On the ground at Primavera Sound 2014

We have returned from Primavera Sound 2014 a bloated and broken cervaza sponge filled with awesome music and the finest calamares the fair city of Barcelona has to offer, suffice to say this year’s festival was a roaring success.

This year’s festival had all the usual nuances: the amazing site, which is adorned with soaves of concrete playground (plus an actual playground), great food, a beautiful backdrop of the Mediterranean Sea and, of course, the vast abundance of incredible artists and performers. But first, let’s take a look at the festival’s incredible host city, Barcelona.

Barcelona is many things, it is a cultural hub filled with incredible museums historic architecture and awe-inspiring diversity. It is a city of passionate food, seriously some of the best food we’ve had the pleasure inhaling – it had to be; Tapas hands are quick hands. We stayed just off Las Ramblas, which, if you have never been, is like Oxford Street on speed, but with more knives and prostitutes, the party never stopped. It was a 24 hour fiesta filled with every vice humanly possible and all within easy touching distance as the streets were filled with infamous ‘Cervaza Men’.

These are guys who roam the streets and beaches offering beers at every queue, line or cash machine to refresh your weary legs and cloud your greedy head. Every night, there was a plethora of poison on show: “Cervaza, Coke, Smack, Girls, MD, Weed!” they shout along the roads like a perverted scene from Oliver! each man pedalling his own special mix. Sometimes after the aforementioned was offered to you a wry smile would appear across their face an eyebrow would raise and the infamous words of “… something else?” would be uttered with absolute courtesy, the mind boggles to think what that something else might be.

Well, not quite California, but a group of extremely successful Cali girls by the name of Warpaint. Their set was full of sultry, shuffling sounds that creep behind its own atmospheric nuances, slowly building to crescendoing vocals and, in turn, leaving the audience swaying and bobbing like a medicated horse with black nail varnish. All of this was perfectly backdropped by the grey sky, which consistently threatened the gravel field we found ourselves on.

Next on the Sony stage came one of the biggest surprises of the festival in the form of St. Vincent. An act which, after her recent collaboration with David Byrne, we’d deemed a poser rather than a performer, how wrong can you be? Young Annie Clark splashed sound across the stage like a Jackson Pollock painting but with more guitar. Her efforts on this stage left the crowd craving to hear more of her as well as watch her charismatic performances, which dabble with the style of Debbie Harry with the ferocity of Patti Smith.

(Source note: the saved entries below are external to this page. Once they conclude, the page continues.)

Ltac nas_route lemma :=
  first [ exact (lemma cfg (NasController.GetAll _))
        | exact (lemma cfg NasController.GetStats)
        | exact (lemma cfg (NasController.GetById _))
        | exact (lemma cfg (NasController.Create _))
        | exact (lemma cfg (NasController.Update _ _))
        | exact (lemma cfg (NasController.Delete _)) ].

Ltac user_route lemma :=
  first [ exact (lemma cfg (UserController.GetAll _))
        | exact (lemma cfg UserController.GetStats)
        | exact (lemma cfg (UserController.GetByUsername _))
        | exact (lemma cfg (UserController.GetUserAttributes _))
        | exact (lemma cfg (UserController.GetUserReplyAttributes _))
        | exact (lemma cfg (UserController.Create _))
        | exact (lemma cfg (UserController.AddAttribute _ _))
        | exact (lemma cfg (UserController.Update _ _))
        | exact (lemma cfg (UserController.Delete _))
        | exact (lemma cfg (UserController.RemoveAttribute _ _)) ].

Ltac each_route := repeat apply Forall_cons_2; [..|by apply Forall_nil].

Ltac behind_guards :=
  repeat match goal with
         | |- behaved (guarded (_ _) _) =>
             apply behaved_guarded; [apply validate_status|intros ?]
         | |- keeps_wf (guarded _ _) => apply keeps_wf_guarded; intros ? ?
         end.

Lemma auth_routes_behaved :
  Forall (fun r => forall ps rq, behaved (r_handler r ps rq)) (authRoutes cfg now).
Proof.
  each_route; intros ps rq; simpl; behind_guards.
  - apply login_behaved.
  - apply behaved_guarded; [apply authenticateToken_status|].
    intros a. apply verifyToken_behaved.
  - apply getApiInfo_behaved.
  - apply healthCheck_behaved.
Qed.

Lemma nas_routes_behaved :
  Forall (fun r => forall ps rq, behaved (r_handler r ps rq)) (nasRoutes cfg).
Proof. each_route; intros ps rq; simpl; behind_guards; nas_route nas_behaved. Qed.

Lemma user_routes_behaved :
  Forall (fun r => forall ps rq, behaved (r_handler r ps rq)) (userRoutes cfg).
Proof. each_route; intros ps rq; simpl; behind_guards; user_route user_behaved. Qed.

Lemma auth_routes_keep :
  Forall (fun r => forall ps rq, keeps_wf (r_handler r ps rq)) (authRoutes cfg now).
Proof.
  each_route; intros ps rq; simpl; apply untouched_keeps_wf.
  - apply keeps_guarded. intros b. apply login_keeps.
  - apply verify_route_keeps.
  - apply getApiInfo_keeps.
  - apply healthCheck_keeps.
Qed.

Lemma nas_routes_keep :
  Forall (fun r => forall ps rq, keeps_wf (r_handler r ps rq)) (nasRoutes cfg).
Proof.
  each_route; intros ps rq; simpl; behind_guards;
    first [ exact (nas_keeps_wf cfg (NasController.GetAll _) I)
          | exact (nas_keeps_wf cfg NasController.GetStats I)
          | exact (nas_keeps_wf cfg (NasController.GetById _) I)
          | exact (nas_keeps_wf cfg (NasController.Delete _) I)
          | apply (nas_keeps_wf cfg (NasController.Create _));
            eapply (nas_given nasSchemas_create); [by left|eassumption]
          | apply (nas_keeps_wf cfg (NasController.Update _ _));
            eapply (nas_given nasSchemas_update); [by right|eassumption] ].
Qed.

After a brief recovery, we made our way to the royal rock double-header in the form of Queens Of The Stone Age, followed by those Canadian genre swappers Arcade Fire. QOTSA started this duel with a rip-roaring effort, doing their usual thing of slamming guitars and generally not giving a fuck. After sending the Spanish masses into a moshing frenzy, there was no time for a siesta as soon after the last demanding notes rang from the Heineken stage, Arcade Fire began walking onto the opposite Sony stage.

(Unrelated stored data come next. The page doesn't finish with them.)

(** ** Lemmas: the tasks of the handlers *)

(** Walks through a task, one await at a time. *)
Ltac task_tac :=
  unfold task_of, UserTask.handle, NasTask.handle,
    UserTask.getAll, UserTask.getStats, UserTask.getByUsername,
    UserTask.getUserAttributes, UserTask.getUserReplyAttributes, UserTask.create,
    UserTask.addAttribute, UserTask.update, UserTask.delete, UserTask.removeAttribute,
    NasTask.getAll, NasTask.getStats, NasTask.getById, NasTask.create,
    NasTask.update, NasTask.delete, NasTask.model_update, handled_task;
  repeat first
    [ progress cbn [within ends releases tcatch tbind await finish]
    | done
    | solve [eauto using NasController.conflict_balanced with radius]
    | by apply (bool_decide_unpack _)
    | intros [?|?]
    | split
    | match goal with
      | |- context [match ?x with _ => _ end] => destruct x
      end ].

Lemma update_statement_balanced id data : balanced (NasTask.update_statement id data).
Proof. unfold NasTask.update_statement. eauto 20 with radius. Qed.

Lemma task_bounded cfg req : within (task_of cfg req) most_awaits.
Proof. destruct req as [[]|[]]; task_tac. Qed.

Lemma task_ends cfg req : ends known_status (task_of cfg req).
Proof. destruct req as [[]|[]]; task_tac. Qed.

Lemma task_releases cfg req : releases (task_of cfg req).
Proof.
  pose proof update_statement_balanced. destruct req as [[]|[]]; task_tac.
Qed.

(** ** Lemmas: the two steps of a check and a write *)

(** What has answered is a list of answers. *)
Lemma finished_list {A} (Q : A -> Prop) (ts : list (task A)) :
  Forall (fun t => exists a, t = finish a /\ Q a) ts ->
  exists rs, ts = finish <$> rs /\ Forall Q rs.
Proof.
  induction 1 as [|t ts (a & -> & Ha) _ (rs & -> & Hrs)]; [by exists []|].
  exists (a :: rs). split; [done | by constructor].
Qed.

Section user_steps.
Context (cfg : env).

(** The creation of a user whose name is free: the check lets it through
    and changes nothing, and the write that follows, on whatever store it
    finds, inserts the two rows and answers 201. *)
Lemma user_create_steps body d d1 :
  healthy d -> UserModel.password_rows (UserModel.ud_user body) (committed d) = [] ->
  healthy d1 ->
  (advance (UserTask.create cfg body) d).2 = d /\
  advance (advance (UserTask.create cfg body) d).1 d1 =
  (finish (success 201 "User created successfully"
             (Some (UserController.user_json
                      (UserModel.User (next_id (radcheck (committed d1)))
                         (UserModel.ud_user body) (UserModel.ud_password body)
                         (Some (default "PPP" (UserModel.ud_profile body))))))),
   set_committed (UserModel.created body (committed d1)) d1).
Proof.
  intros Hd Hp Hd1. unfold UserTask.create, handled_task.
  cbn [tcatch tbind await advance]. rewrite UserModel.exists_healthy, Hp by done.
  cbn [fst snd nonempty tcatch tbind await advance].
  by rewrite UserModel.create_healthy by done.
Qed.

(** An update and a deletion of a user that exists: both checks find the
    user; the deletion then removes it, and the update, run on whatever
    store it finds, writes what it was given. *)
Lemma user_update_steps u data x d d1 :
  healthy d -> UserModel.find_user u (committed d) = Some x -> healthy d1 ->
  (advance (UserTask.update cfg u data) d).2 = d /\
  advance (advance (UserTask.update cfg u data) d).1 d1 =
  (finish match (if UserModel.changes u data (committed d1)
                 then UserModel.find_user u (committed d1) else None) with
          | None => failure 404 "User not found or no changes made"
          | Some y => success 200 "User updated successfully"
                        (Some (UserController.user_json y))
          end,
   set_committed (UserModel.updated u data (committed d1)) d1).
Proof.
  intros Hd Hx Hd1. unfold UserTask.update, handled_task.
  cbn [tcatch tbind await advance]. rewrite UserModel.getByUsername_healthy, Hx by done.
  cbn [fst snd tcatch tbind await advance].
  rewrite UserModel.update_healthy by done. by case_match.
Qed.

Lemma user_delete_steps u x d d1 :
  healthy d -> UserModel.find_user u (committed d) = Some x -> healthy d1 ->
  UserModel.find_user u (committed d1) = Some x ->
  (advance (UserTask.delete cfg u) d).2 = d /\
  advance (advance (UserTask.delete cfg u) d).1 d1 =
  (finish (success 200 "User deleted successfully" None),
   set_committed (UserModel.deleted u (committed d1)) d1).
Proof.
  intros Hd Hx Hd1 Hx1. unfold UserTask.delete, handled_task.
  cbn [tcatch tbind await advance]. rewrite UserModel.getByUsername_healthy, Hx by done.
  cbn [fst snd tcatch tbind await advance].
  rewrite UserModel.delete_healthy by done. by rewrite (UserModel.rows_of_found u _ x).
Qed.

(** The creation of a NAS whose name and address are free. *)
Lemma nas_create_steps name ip secret ty po co de d d1 :
  healthy d ->
  NasModel.select_nas (NasModel.collides name ip None) (committed d) = [] ->
  healthy d1 ->
  let body := NasModel.NasData (Some name) (Some ip) (Some secret) ty po co de in
  let row id := NasRow id name ip secret (default "other" ty) (default 1812%Z po)
                  (default "" co) (default "" de) in
  (advance (NasTask.create cfg body) d).2 = d /\
  advance (advance (NasTask.create cfg body) d).1 d1 =
  (finish (success 201 "NAS created successfully"
             (Some (NasController.nas_json (row (next_id (nas (committed d1))))))),
   set_committed (NasModel.insert_nas row (committed d1)).2 d1).
Proof.
  intros Hd Hp Hd1 body row. unfold NasTask.create, handled_task, body.
  cbn [tcatch tbind await advance NasModel.nd_name NasModel.nd_ip].
  rewrite NasModel.exists_healthy_nas, Hp by done.
  cbn [fst snd nonempty tcatch tbind await advance].
  by rewrite NasModel.create_healthy_nas by done.
Qed.

End user_steps.

Lemma interleave_length {A} s (ts : list (task A)) d :
  length (interleave s ts d).1 = length ts.
Proof.
  revert ts d. induction s as [|i s IH]; intros ts d; [done|]. simpl.
  destruct (ts !! i); [|apply IH]. destruct (advance _ _).
  by rewrite IH, length_insert.
Qed.



(** ** Theorems *)




(** C20. Every request is answered under every fair schedule.  Whatever the
    requests in flight, the store and its fault plan, a schedule that
    gives each request four turns, in any order, leaves every request
    answered with a response of a known status, never an exception, and
    the pool with the connections it had. *)
Theorem requests_answered cfg reqs schedule d :
  (forall i, i < length reqs -> most_awaits <= turns i schedule) ->
  exists rs,
    (interleave schedule (task_of cfg <$> reqs) d).1 = finish <$> rs /\
    length rs = length reqs /\ Forall known_status rs /\
    in_use (interleave schedule (task_of cfg <$> reqs) d).2 = in_use d.
Proof.
  intros Hfair. set (ts := task_of cfg <$> reqs).
  assert (Forall (ends known_status) (interleave schedule ts d).1) as He.
  { apply interleave_Forall; [apply advance_ends|].
    apply Forall_fmap, Forall_forall. intros req _. apply task_ends. }
  assert (length (interleave schedule ts d).1 = length reqs) as Hl
    by (unfold ts; by rewrite interleave_length, length_fmap).
  destruct (finished_list known_status (interleave schedule ts d).1) as (rs & Hrs & HQ).
  { apply Forall_lookup. intros i t' Hi.
    assert (i < length reqs) as Hlt by (rewrite <- Hl; by eapply lookup_lt_Some).
    destruct (lookup_lt_is_Some_2 ts i) as [t Ht]; [unfold ts; by rewrite length_fmap|].
    destruct (interleave_within schedule i t most_awaits ts d Ht) as (t2 & H2 & Hw).
    { apply list_lookup_fmap_Some in Ht as (req & -> & _). apply task_bounded. }
    rewrite Hi in H2. injection H2 as <-.
    replace (most_awaits - turns i schedule) with 0 in Hw by (specialize (Hfair i); lia).
    destruct (within_done _ Hw) as [r ->].
    pose proof (Forall_lookup_1 _ _ _ _ He Hi) as Hr.
    destruct r as [a|e]; [by exists a | done]. }
  exists rs. split; [done|]. split; [by rewrite <- Hl, Hrs, length_fmap|].
  split; [done|]. apply interleave_releases.
  apply Forall_fmap, Forall_forall. intros req _. apply task_releases.
Qed.

(** C17. Two creations of one user in turns.  On a store that answers, when
    the name is free and two requests to create it each run their check
    before either writes, both are answered 201 and the store is left
    with two password rows under the name: the identity invariant, which
    every sequence of requests keeps, is broken. *)
Theorem user_create_race cfg body d :
  healthy d -> UserModel.password_rows (UserModel.ud_user body) (committed d) = [] ->
  exists r1 r2 d',
    interleave checks_first [UserTask.create cfg body; UserTask.create cfg body] d =
      ([finish r1; finish r2], d') /\
    status r1 = 201%Z /\ status r2 = 201%Z /\
    length (UserModel.password_rows (UserModel.ud_user body) (committed d')) = 2 /\
    ~ UserModel.wf_user (UserModel.ud_user body) (committed d').
Proof.
  intros Hd Hp.
  set (d1 := set_committed (UserModel.created body (committed d)) d).
  destruct (user_create_steps cfg body d d Hd Hp Hd) as [E1 E2].
  destruct (user_create_steps cfg body d d1 Hd Hp) as [_ E3]; [done|].
  unfold checks_first. cbn [interleave lookup list_lookup].
  destruct (advance (UserTask.create cfg body) d) as [t1 dx] eqn:E.
  cbn [fst snd] in E1, E2, E3. subst dx.
  cbn [insert list_insert lookup list_lookup]. rewrite E.
  cbn [insert list_insert lookup list_lookup]. rewrite E2. fold d1.
  cbn [insert list_insert lookup list_lookup]. rewrite E3.
  eexists _, _, _. split; [done|]. split; [done|]. split; [done|].
  assert (length (UserModel.password_rows (UserModel.ud_user body)
                    (committed (set_committed
                       (UserModel.created body (committed d1)) d1))) = 2) as Hl.
  { unfold d1. cbn [committed set_committed].
    by rewrite !UserModel.password_rows_created, Hp, !decide_True by done. }
  split; [done|]. intros [Hw _]. lia.
Qed.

With a quick turn in the gravel and puke that only Primavera provides, we all focused our attention on the Montreal outfit, but sadly, we were left relatively disappointed. Of course, as you would expect, Arcade Fire were tighter than a nun’s purse, interacted with the crowd, and they played every hit they had. This though was the problem, they played with a coldness that screamed professional rather than passion and left us bemoaning the fact we’d missed the illustrious Shellac.

The disappointment didn’t last long, we decided to try our hand with an act we have all heard a lot about but we have never had the pleasure of seeing. What a pleasure it was, Disclosure sauntered on to the Heineken stage with the swagger that recent years of success can give you. But luckily, they’re not all talk and by coupling some simplistically stylish visuals – although somewhat aided by the toxicity of the crowd – with an incredible energy, they made hits like ‘White Noise’ stand out as festival anthems.

When our whirring brains and aching legs finally calmed down, it was time for a crowd favourite at arguably the stand-out stage of the festival. The Ray Ban stage, which is built like a concrete auditorium, hosted Metronomy and their own brand of indie-electro-pop. They propelled the crowd into a loved-up, hugging conglomerate of celestial beings, moving the festival into a state of 60’s doo-wop euphoria by way of East London. Their effortless performance and classy charm left us smiling from ear to ear while our feet refused to stop dancing, the band encapsulated a feeling of absolute well-being and ended the first night of the festival with a beautiful bang.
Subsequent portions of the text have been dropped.